The Effects of Different Musical Elements on Root Growth and Mitosis in Onion (Allium cepa) Root Apical Meristem (Musical and Biological Experimental Study), Trakya University, Turkey (Feb 2007)
In this study effects of strong, complex, rhythmic accent classical music with sekunda and kvarta intervals... were investigated in onion (Allium cepa) root tip cells during germination. Both kinds of music have positive effects on root growth and mitotic divisions in onion root tip cells but rhythmic dynamically changing lyrics affected much better.
In conclusion, plants grow faster in exposure to positive music. The knowledge can be applied in agriculture to increase the yield.
Measuring effects of music, noise, and healing energy using a seed germination bioassay, University of Arizona (Feb 2004)
Methods: A series of five experiments were performed utilizing okra and zucchini seeds germinated in acoustically shielded, thermally insulated, dark, humid growth chambers. Conditions compared were an untreated control, musical sound, pink noise, and healing energy. Healing energy was administered for 15-20 minutes every 12 hours with the intention that the treated seeds would germinate faster than the untreated seeds.

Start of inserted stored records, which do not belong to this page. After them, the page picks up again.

(* ===== verification/Float64.v ===== *)
(** * Go's [float64]

    Money and ratios in the program are [float64].  They are modelled as IEEE-754
    binary64 values with round-to-nearest-even, through the executable
    specification of floating point that ships with Rocq ([SpecFloat]: plain
    functions on a sign, a mantissa and an exponent, no axioms), so that every
    figure below is the figure the compiled program computes and not an
    idealised real.  A fused multiply-add, which the Go specification lets some
    targets use, is not modelled.

    The order lemmas at the end say that [fleb] is a total preorder away from
    NaN; [Rounding] adds what is needed about rounded results. *)

From Stdlib Require Import SpecFloat.
From S2P Require Import Prelude.

Definition prec : Z := 53.
Definition emax : Z := 1024.

Abbreviation float64 := spec_float.

#[export] Instance float64_eq_dec : EqDecision float64.
Proof. solve_decision. Defined.

Definition fzero : float64 := S754_zero false.
Definition fadd : float64 -> float64 -> float64 := SFadd prec emax.
Definition fsub : float64 -> float64 -> float64 := SFsub prec emax.
Definition fmul : float64 -> float64 -> float64 := SFmul prec emax.
Definition fdiv : float64 -> float64 -> float64 := SFdiv prec emax.
Definition fltb : float64 -> float64 -> bool := SFltb.
Definition fleb : float64 -> float64 -> bool := SFleb.
Definition feqb : float64 -> float64 -> bool := SFeqb.

(** [float64(z)] for an integer [z]. *)
Definition of_int (z : Z) : float64 := binary_normalize prec emax z 0 false.

(** The constant [n/d].  A Go constant is exact and is rounded once where it is
    used; with [n] and [d] below 2^53 this quotient is that rounding. *)
Definition flit (n d : Z) : float64 := fdiv (of_int n) (of_int d).

Definition is_nan (f : float64) : bool :=
  match f with S754_nan => true | _ => false end.

Definition is_inf (f : float64) : bool :=
  match f with S754_infinity _ => true | _ => false end.

(** The integer part, toward zero; [None] for NaN and the infinities. *)
Definition ftrunc (f : float64) : option Z :=
  match f with
  | S754_zero _ => Some 0
  | S754_finite s m e =>
      Some (cond_Zopp s (if 0 <=? e then Zpos m * 2 ^ e else Zpos m / 2 ^ (- e)))
  | _ => None
  end.

(** [int(f)] and [uint64(f)].  The Go specification leaves an out-of-range
    conversion to the implementation; the model takes the value amd64 gives. *)
Definition int_of (f : float64) : Z :=
  match ftrunc f with
  | Some z => if (- 2 ^ 63 <=? z) && (z <? 2 ^ 63) then z else - 2 ^ 63
  | None => - 2 ^ 63
  end.

Definition uint64_of (f : float64) : Z :=
  match ftrunc f with
  | Some z => if (0 <=? z) && (z <? 2 ^ 64) then z else 2 ^ 63
  | None => 2 ^ 63
  end.

(** [math.Ceil]. *)
Definition fceil (f : float64) : float64 :=
  match f with
  | S754_finite s m e =>
      if 0 <=? e then f
      else
        let q := - ((- cond_Zopp s (Zpos m)) / 2 ^ (- e)) in
        if q =? 0 then S754_zero s else of_int q
  | _ => f
  end.

(** [math.Abs]. *)
Definition fabs : float64 -> float64 := SFabs.

(** [math.Max], with its special cases: +Inf wins, then NaN, then +0 over -0. *)
Definition fmax (x y : float64) : float64 :=
  match x, y with
  | S754_infinity false, _ | _, S754_infinity false => S754_infinity false
  | S754_nan, _ | _, S754_nan => S754_nan
  | S754_zero sx, S754_zero _ => if sx then y else x
  | _, _ => if fltb y x then x else y
  end.

Create HintDb float.

(** ** The order *)

Section order.
Implicit Types x y z : float64.

(** [flt] and [fle], the comparisons as propositions, case by case. *)
Definition lex_lt (e1 : Z) (m1 : positive) (e2 : Z) (m2 : positive) : Prop :=
  e1 < e2 \/ (e1 = e2 /\ Zpos m1 < Zpos m2).

Definition fle x y : Prop :=
  match x, y with
  | S754_nan, _ | _, S754_nan => False
  | S754_infinity true, _ | _, S754_infinity false => True
  | S754_infinity false, _ | _, S754_infinity true => False
  | S754_zero _, S754_zero _ => True
  | S754_zero _, S754_finite s _ _ => s = false
  | S754_finite s _ _, S754_zero _ => s = true
  | S754_finite s1 m1 e1, S754_finite s2 m2 e2 =>
      match s1, s2 with
      | true, false => True
      | false, true => False
      | false, false => ~ lex_lt e2 m2 e1 m1
      | true, true => ~ lex_lt e1 m1 e2 m2
      end
  end.

Definition lex_cmp (e1 : Z) (m1 : positive) (e2 : Z) (m2 : positive) : comparison :=
  match e1 ?= e2 with Eq => Pos.compare_cont Eq m1 m2 | Lt => Lt | Gt => Gt end.

Lemma compare_lex e1 m1 e2 m2 :
  lex_cmp e1 m1 e2 m2 = Lt
  <-> lex_lt e1 m1 e2 m2.
Proof.
  unfold lex_lt, lex_cmp. change (Pos.compare_cont Eq m1 m2) with (Pos.compare m1 m2).
  destruct (Z.compare_spec e1 e2), (Pos.compare_spec m1 m2); split; try done; lia.
Qed.

Lemma compare_lex_gt e1 m1 e2 m2 :
  lex_cmp e1 m1 e2 m2 = Gt
  <-> lex_lt e2 m2 e1 m1.
Proof.
  unfold lex_lt, lex_cmp. change (Pos.compare_cont Eq m1 m2) with (Pos.compare m1 m2).
  destruct (Z.compare_spec e1 e2), (Pos.compare_spec m1 m2); split; try done; lia.
Qed.

Lemma compare_opp_lex e1 m1 e2 m2 :
  match e1 ?= e2 with
  | Eq => CompOpp (Pos.compare_cont Eq m1 m2) | Lt => Gt | Gt => Lt
  end = CompOpp (lex_cmp e1 m1 e2 m2).
Proof. unfold lex_cmp. by destruct (e1 ?= e2). Qed.

Lemma fleb_fle x y : fleb x y = true <-> fle x y.
Proof.
  unfold fleb, SFleb.
  destruct x as [[]|[]| |[] m1 e1], y as [[]|[]| |[] m2 e2]; cbn; try done.
  - rewrite compare_opp_lex, <- compare_lex. destruct (lex_cmp e1 m1 e2 m2); cbn; intuition congruence.
  - fold (lex_cmp e1 m1 e2 m2). rewrite <- compare_lex_gt. destruct (lex_cmp e1 m1 e2 m2); cbn; intuition congruence.
Qed.

Lemma fltb_negb x y : is_nan x = false -> is_nan y = false -> fltb x y = negb (fleb y x).
Proof.
  intros. apply eq_true_iff_eq. rewrite negb_true_iff, <- not_true_iff_false, fleb_fle.
  unfold fltb, SFltb.
  destruct x as [[]|[]| |[] m1 e1], y as [[]|[]| |[] m2 e2]; cbn in *;
    try done; try (intuition congruence).
  - rewrite compare_opp_lex, <- compare_lex_gt.
    destruct (lex_cmp e1 m1 e2 m2); cbn; naive_solver.
  - fold (lex_cmp e1 m1 e2 m2). rewrite <- compare_lex. destruct (lex_cmp e1 m1 e2 m2); cbn; naive_solver.
Qed.

Lemma fle_refl x : is_nan x = false -> fle x x.
Proof. destruct x as [[]|[]| |[] m e]; cbn; unfold lex_lt; try done; lia. Qed.

Lemma fle_trans x y z : fle x y -> fle y z -> fle x z.
Proof.
  destruct x as [[]|[]| |[] m1 e1], y as [[]|[]| |[] m2 e2], z as [[]|[]| |[] m3 e3];
    cbn; unfold lex_lt; try done; lia.
Qed.

Lemma fle_total x y : is_nan x = false -> is_nan y = false -> fle x y \/ fle y x.
Proof.
  destruct x as [[]|[]| |[] m1 e1], y as [[]|[]| |[] m2 e2];
    cbn; unfold lex_lt; try (intros; by auto); lia.
Qed.

Lemma fle_not_nan x y : fle x y -> is_nan x = false /\ is_nan y = false.
Proof. by destruct x as [[]|[]| |[] m1 e1], y as [[]|[]| |[] m2 e2]. Qed.

Lemma fltb_fle x y : fltb x y = true -> fle x y.
Proof.
  unfold fltb, SFltb.
  destruct x as [[]|[]| |[] m1 e1], y as [[]|[]| |[] m2 e2]; cbn; try done.
  - rewrite compare_opp_lex. destruct (lex_cmp e1 m1 e2 m2) eqn:E; try done.
    intros _. apply compare_lex_gt in E. unfold lex_lt in *; lia.
  - fold (lex_cmp e1 m1 e2 m2). destruct (lex_cmp e1 m1 e2 m2) eqn:E; try done.
    intros _. apply compare_lex in E. unfold lex_lt in *; lia.
Qed.

(** [math.Max] is an upper bound of its arguments. *)
Lemma fmax_ub x y : is_nan x = false -> is_nan y = false -> fle x (fmax x y) /\ fle y (fmax x y).
Proof.
  intros Hx Hy. unfold fmax.
  assert (forall a b, is_nan a = false -> is_nan b = false ->
    fle a (if fltb b a then a else b) /\ fle b (if fltb b a then a else b)) as Hgen.
  { intros a b Ha Hb. destruct (fltb b a) eqn:E.
    - split; [by apply fle_refl|by apply fltb_fle].
    - rewrite fltb_negb in E by done. apply negb_false_iff, fleb_fle in E.
      split; [done|by apply fle_refl]. }
  specialize (Hgen x y Hx Hy).
  destruct x as [[]|[]| |[] m1 e1], y as [[]|[]| |[] m2 e2]; try done; exact Hgen.
Qed.

(** Nonnegative: neither NaN nor below zero. *)
Definition fnonneg x : Prop := fle fzero x.

End order.

#[export] Hint Resolve fle_refl : float.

Results: Musical sound had a highly statistically significant effect on the number of seeds sprouted compared to the untreated control over all five experiments for the main condition (p < 0.002) and over time (p < 0.000002). This effect was independent of temperature, seed type, position in room, specific petri dish, and person doing the scoring. Musical sound had a significant effect compared to noise and an untreated control as a function of time (p < 0.03) while there was no significant difference between seeds exposed to noise and an untreated control. Healing energy also had a significant effect compared to an untreated control (main condition, p < 0.0006) and over time (p < 0.0001) with a magnitude of effect comparable to that of musical sound.
Conclusion: This study suggests that sound vibrations (music and noise) as well as biofields (bioelectromagnetic and healing intention) both directly affect living biologic systems, and that a seed germination bioassay has the sensitivity to enable detection of effects caused by various applied energetic conditions.
Effect of sound wave on the metabolism of chrysanthemum roots, Chongqing University, China (Jun 2003)
In this paper, the effect of sound stimulation on the metabolism of chrysanthemum roots was studied and it was found that the growth of roots was not inhibited but accelerated under suitable sound stimulation. And the content of soluble sugar and protein and the activity of amylase all increased significantly, which indicated that sound stimulation could enhance the metabolism of roots and the growth of chrysanthemum.
Production of sound waves by bacterial cells and the response of bacterial cells to sound, Kyushu University (Nov 1998)
The similarity between the frequency of the sound produced by B. subtilis and the frequencies that induced a response in B. carboniphilus and the previously observed growth-promoting effect of B. subtilis cells upon B. carboniphilus through iron barriers, suggest that the detected sound waves function as a growth-regulatory signal between cells.